* TASK DIRECTIONS
For each line below that includes the string "method", show the whole line.

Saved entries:
┄┄┄┄┄┄┄┄┄┄┄┄┄┄┄┄┄┄┄┄

(** [(f(v) for f, v in zip(map_args, args))], unpacked by the call
    [format( *args)]: every converter runs, in order and inside the
    generator, before [format] does; [zip] stops at the shorter of the
    two. *)
Fixpoint convert_args (map_args : list Converter) (args : list PyVal)
  : result (list PyVal) :=
  match map_args, args with
  | f :: map_args', v :: args' =>
      c ← in_generator (f v);
      cs ← convert_args map_args' args';
      Ok (c :: cs)
  | _, _ => Ok []
  end.

(** The body of the loop of [_parse_args] over the items of a dictionary:
<<
  for k, v in kwargs.items():
      if k in self.map_kwargs: params[k] = self.map_kwargs[k](v)
      else:                    kwargs[k] = v
>> *)
Fixpoint parse_items (map_kwargs : gmap string Converter)
    (items : list (string * PyVal)) (params kwargs : gmap string PyVal)
  : result (gmap string PyVal * gmap string PyVal) :=
  match items with
  | [] => Ok (params, kwargs)
  | (k, v) :: items' =>
      match map_kwargs !! k with
      | Some f =>
          c ← f v;
          parse_items map_kwargs items' (<[k := c]> params) kwargs
      | None => parse_items map_kwargs items' params (<[k := v]> kwargs)
      end
  end.

Section WithExternals.
Context (env : Externals).

(**
<<
args = (f(v) for f, v in zip(self.map_args, args))
path = self.path_template.format( *args)
params = dict()
kwargs = dict()
for k, v in kwargs.items(): ...
return (path, params, kwargs)
>>
    The assignment [kwargs = dict()] rebinds the name of the parameter:
    the loop runs over the items of the new, empty dictionary. *)
Definition _parse_args (self : Endpoint) (args : list PyVal)
    (kwargs : gmap string PyVal)
  : result (string * gmap string PyVal * gmap string PyVal) :=
  args ← convert_args (map_args self) args;
  path ← Format.str_format env (path_template self) args;
  let params : gmap string PyVal := ∅ in
  let kwargs : gmap string PyVal := ∅ in
  '(params, kwargs) ← parse_items (map_kwargs self) (map_to_list kwargs)
                        params kwargs;
  Ok (path, params, kwargs).

(** The keyword arguments [request] receives from the call
    [client.request(self.method, path, params=params, **kwargs)]: a key of
    [kwargs] that names [params] or a parameter of [request] that is
    already bound is a [TypeError]. *)
Definition with_params (params : gmap string PyVal) (kwargs : gmap string PyVal)
  : result (gmap string PyVal) :=
  match kwargs !! "params"%string, kwargs !! "self"%string,
        kwargs !! "method"%string, kwargs !! "path"%string with
  | None, None, None, None => Ok (<["params"%string := PyDict params]> kwargs)
  | _, _, _, _ => Err (TypeError "got multiple values for argument")
  end.
(** X9: Each handler receives the event as cleaned by a valid validation
    result (never the raw input), the [createTimestamp()] reading, the
    session id the host's [getSessionId()] returned, and the configured
    game id and SDK version. *)
Theorem emit_delivers_cleaned : forall cfg now now_ts ev s i ee,
  In (i, ee) (es_delivered (emit cfg now now_ts ev s)) ->
  exists r e' sid, validateEvent ev (mode cfg) = Ret r /\ valid r = true /\ event r = Some e' /\
    0 <= now_ts /\ getSessionId cfg = Ret sid /\
    ee = mkEE e' now_ts sid (gameId cfg) (sdkVersion cfg).
Proof.
  intros cfg now now_ts ev s i ee Hin. unfold emit in Hin.
  destruct (checkRateLimit now s) as [[|] s1]; cbn [negb] in Hin;
    [|destruct (mode cfg); [|destruct (read_type ev) as [t|x]; [destruct (js_to_string t)|]];
      destruct Hin].
  destruct (match mode cfg with
            | production => match read_type ev with Throw x => Throw x | Ret t => Ret (is_dev_log t) end
            | development => Ret false end) as [[|]|x]; try destruct Hin.
  destruct (validateEvent ev (mode cfg)) as [r|x] eqn:Ev; [|destruct Hin].
  destruct (valid r) eqn:Hv; cbn [negb] in Hin; [|destruct Hin].
  destruct (getSessionId cfg) as [sid|x] eqn:Hsid; [|destruct Hin].
  unfold createTimestamp in Hin. destruct (Z.ltb now_ts 0) eqn:Et; [destruct Hin|].
  cbn [es_delivered] in Hin. apply deliver_arg in Hin. subst ee.
  destruct (event r) as [e'|] eqn:He.
  - exists r, e', sid. repeat split; try assumption. apply Z.ltb_ge. exact Et.
  - exfalso. destruct ev as [| |b|n|s0|z| | |xs|o];
      destruct (validateEvent_shape_core _ _ _ Ev) as [_ [Hs _]]; apply Hs; assumption.
Qed.

Lemma emit_delivers_cleaned_witness :
  In (0%nat, mkEE levelStarted 5 (Some "s1") "memory-match" "1.0.0")
     (es_delivered (emit devConfigThrowingHandler 0 5 levelStarted (initEmitter 0))) /\
  exists r, validateEvent levelStarted development = Ret r /\ event r = Some levelStarted.
Proof.
  assert (Hin : In (0%nat, mkEE levelStarted 5 (Some "s1") "memory-match" "1.0.0")
     (es_delivered (emit devConfigThrowingHandler 0 5 levelStarted (initEmitter 0))))
    by (vm_compute; left; reflexivity).
  split; [exact Hin|].
  destruct (emit_delivers_cleaned devConfigThrowingHandler 0 5 levelStarted (initEmitter 0) _ _ Hin)
    as [r [e' [sid [Hr [_ [He [_ [_ Hee]]]]]]]].
  injection Hee as <-. exists r. split; assumption.
Defined.

Lemma driver_call_ended : forall nb fuel c s log,
  currentState s = ENDED ->
  let '(s', log', _) := driver_call nb fuel c s log in
  currentState s' = ENDED /\ sessionId s' = sessionId s /\
  sessionDurationMs s' = sessionDurationMs s /\ log' = log.
Proof.
  intros nb fuel c s log Hs.
  destruct c as [sid now|now|now|id l|id]; destruct fuel as [|f]; cbn [driver_call];
    try (rewrite Hs; repeat split; assumption).
  all: try (destruct (has_listener (listeners s) id); repeat split; assumption).
Qed.

Lemma run_driver_ended : forall nb cs s log,
  currentState s = ENDED ->
  currentState (fst (run_driver nb cs s log)) = ENDED /\
  sessionId (fst (run_driver nb cs s log)) = sessionId s /\
  sessionDurationMs (fst (run_driver nb cs s log)) = sessionDurationMs s /\
  snd (run_driver nb cs s log) = log.
Proof.
  intros nb. induction cs as [|c cs IH]; intros s log Hs; [repeat split; assumption|].
  cbn [run_driver].
  pose proof (driver_call_ended nb driver_fuel c s log Hs) as Hc.
  destruct (driver_call nb driver_fuel c s log) as [[s' log'] r].
  destruct Hc as [H1 [H2 [H3 ->]]].
  destruct (IH s' log H1) as [E1 [E2 [E3 E4]]].
  repeat split; congruence.
Qed.

(** X10: When [endSession] or [abortSession] reads a clock earlier than the
    session's start, the driver still moves to ENDED but the call throws
    [InvalidDurationError] before notifying any listener; from then on,
    whatever the host calls, [getContext()] and every event through the
    gate [renderGame] builds throw the same error. *)
Theorem end_before_start_breaks_driver : forall nb fuel c s log sid t0 now cs ev,
  (c = EndSession now \/ c = AbortSession now) ->
  currentState s = IN_SESSION -> sessionId s = Some sid -> startTime s = Some t0 ->
  now < t0 ->
  let '(s1, log1, r) := driver_call nb fuel c s log in
  r = Throw (InvalidDurationError (now - t0)) /\ log1 = log /\
  isSessionActive s1 = false /\
  getContext (fst (run_driver nb cs s1 log1)) = Throw (InvalidDurationError (now - t0)) /\
  snd (run_driver nb cs s1 log1) = log /\
  renderGatedEmit (fst (run_driver nb cs s1 log1)) ev = Throw (InvalidDurationError (now - t0)).
Proof.
  intros nb fuel c s log sid t0 now cs ev Hc Hs Hsid Ht Hlt.
  assert (Hstep : driver_call nb fuel c s log
                  = (endedState s now, log, Throw (InvalidDurationError (now - t0)))).
  { assert (Hsnap : createContextSnapshot (endedState s now)
                    = Throw (InvalidDurationError (now - t0))).
    { unfold createContextSnapshot, endedState. cbn [currentState sessionId sessionDurationMs].
      rewrite Hsid, Ht. unfold createDuration.
      replace (Z.ltb (now - t0) 0) with true by (symmetry; apply Z.ltb_lt; lia). reflexivity. }
    destruct Hc as [-> | ->]; destruct fuel; cbn [driver_call]; rewrite Hs;
      unfold notifyListeners; rewrite Hsnap; reflexivity. }
  rewrite Hstep.
  assert (He : currentState (endedState s now) = ENDED) by reflexivity.
  destruct (run_driver_ended nb cs (endedState s now) log He) as [E1 [E2 [E3 E4]]].
  assert (Hg : getContext (fst (run_driver nb cs (endedState s now) log))
               = Throw (InvalidDurationError (now - t0))).
  { unfold getContext, createContextSnapshot. rewrite E1, E2, E3.
    cbn [endedState sessionId sessionDurationMs]. rewrite Hsid, Ht. unfold createDuration.
    replace (Z.ltb (now - t0) 0) with true by (symmetry; apply Z.ltb_lt; lia). reflexivity. }
  repeat split; try assumption.
  unfold renderGatedEmit. rewrite Hg. reflexivity.
Qed.

Lemma end_before_start_breaks_driver_witness :
  driver_call 10 driver_fuel (EndSession 50) inSession100 []
  = (endedState inSession100 50, [], Throw (InvalidDurationError (-50))) /\
  renderGatedEmit (fst (run_driver 10 [StartSession "s2" 200; EndSession 300]
                          (endedState inSession100 50) [])) devLog
  = Throw (InvalidDurationError (-50)).
Proof.
  split; [reflexivity|].
  pose proof (end_before_start_breaks_driver 10 driver_fuel (EndSession 50) inSession100 [] "s1" 100 50
                [StartSession "s2" 200; EndSession 300] devLog
                (or_introl eq_refl) eq_refl eq_refl eq_refl ltac:(lia)) as H.
  destruct (driver_call 10 driver_fuel (EndSession 50) inSession100 []) as [[s1 log1] r] eqn:E.
  destruct H as [_ [_ [_ [_ [_ Hg]]]]].
  vm_compute in E. injection E as <- <- _. exact Hg.
Defined.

┄┄┄┄┄┄┄┄┄┄┄┄┄┄┄┄┄┄┄┄

* PROBLEM SOLUTION
    [client.request(self.method, path, params=params, **kwargs)]: a key of
        kwargs !! "method"%string, kwargs !! "path"%string with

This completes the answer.